Dream images may seem strange at first glance, but they are often shown to be extremely accurate visual metaphors for a situation that is troubling the dreamer.

A very personal point of view.

  • There is no “one size fits all” in dream interpretation. The images in dreams are often mysterious and strange, they can refer to other times and places or show the dreamer as someone completely different from what they really are.
  • Dream dictionaries should be used sparingly and treated primarily as sources of inspiration.
  • The dreamer is the only person who can tell if an interpretation “works.”

dreams in psychotherapy

A psychologist working with dreams in therapy draws on her knowledge of the client’s life situation and life history, as well as her training in typical human response patterns. She works with her clients to understand the dream imagery in relation to what the client is struggling with or has experienced in life. Together they try to understand what relevance and particular associations these images have for this particular individual.

  • The dream work in therapy contributes to the process of deepening self-knowledge.
  • understanding of the full range of his desires and responses allows the client to invent new possibilities for action and decision…to change his life so that his desires and actions are more congruent.
  • Dreamworks deepens therapeutic intimacy and creates an atmosphere of collaboration between therapist and client.

Dream Focused Brief Therapy

Psychotherapeutic dream work can be part of ongoing therapy or can be useful as a short-term process that focuses on understanding a particular situation, for example:

  • In normal transition periods, like the passages of life,
  • In periods of crisis,
  • When difficult decisions are being considered
  • When you have to assimilate radically new life experiences.
  • Sometimes a particularly striking dream or series of dreams to evoke a desire to question or understand a current or past situation or experience.

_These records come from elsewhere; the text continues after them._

(** * MoneyBalance: the storage service, the report analytics and the budget check

    A shallow embedding of
      - [src/services/database/models.ts]      (the entity shapes and the default categories),
      - [src/services/database/storage.ts]     (class [DatabaseService]),
      - [src/app/(tabs)/reports.tsx]           (function [calculateAnalytics]),
      - [src/services/notifications/notificationService.ts]
                                               ([scheduleBudgetAlert], [checkBudgetAlerts]),
    followed by the properties of these functions.

    Modelling conventions.
      - A JavaScript [number] holding an amount is a rational ([Q]).  The
        stored records hold the numbers as the stored text writes them, in
        decimal; the code computes with the doubles [JSON.parse] makes of
        them.  Module [Double] is the arithmetic of doubles, each operation
        rounded to the nearest double; infinities and not-a-number are
        outside the model.
        The functions that compute with amounts are given with exact
        arithmetic (in [DatabaseService], [Reports], [Dashboard]) for the
        statements that do not depend on rounding: which entries are
        counted, in which order, what is read and written.  Where a
        statement depends on the arithmetic (the balance against the sums
        by type, the breakdown against the total, the thresholds of the
        budget check) the function is the one of module [Binary64] or of
        [NotificationService], which round as the platform does.
      - A [Date] is its time value: milliseconds on the local time line
        (a fixed zone offset, no daylight-saving jumps), as a [Z].
      - [AsyncStorage] is a record with one slot per storage key.  A slot is
        absent ([None]) or holds a text; the text of a JSON slot is empty,
        unparseable, or the [JSON.stringify] image of a value of the slot's
        kind (the only texts the service itself ever writes there).
      - Every request to a platform service ([AsyncStorage], the notification
        scheduler) may be rejected; the world carries the schedule of
        rejections.  The clock and [Math.random] are oracles of the world.
      - [console.error] calls are not modelled.

    The statements on what an operation computes are about runs in which
    the platform serves the requests the operation makes; what happens when
    a request is rejected is the subject of the statements on the reads and
    writes. *)

From Stdlib Require Import ZArith QArith Qround Qabs Qpower.
From Stdlib Require Import List String Ascii Bool Lia Lqa.
From Stdlib Require Import Permutation Sorted.
From Stdlib Require Floats.
Import ListNotations.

At these times, it may be helpful to consider working with a psychologist or therapist to provide emotional guidance and support and help stabilize you as you explore the questions.
that raises the sleep test.

Dreams are part of our unconscious reorganization and creative problem solving system. They take the essence of a problem situation out of the clutter of everyday experience so that we can see it more clearly. They remind us of what we have almost forgotten, or what we have tried to forget, and they bring together ideas that we knew separately but click and create a new understanding when put together. They help us see what we really want and point the way to future possibilities that arise from past experiences.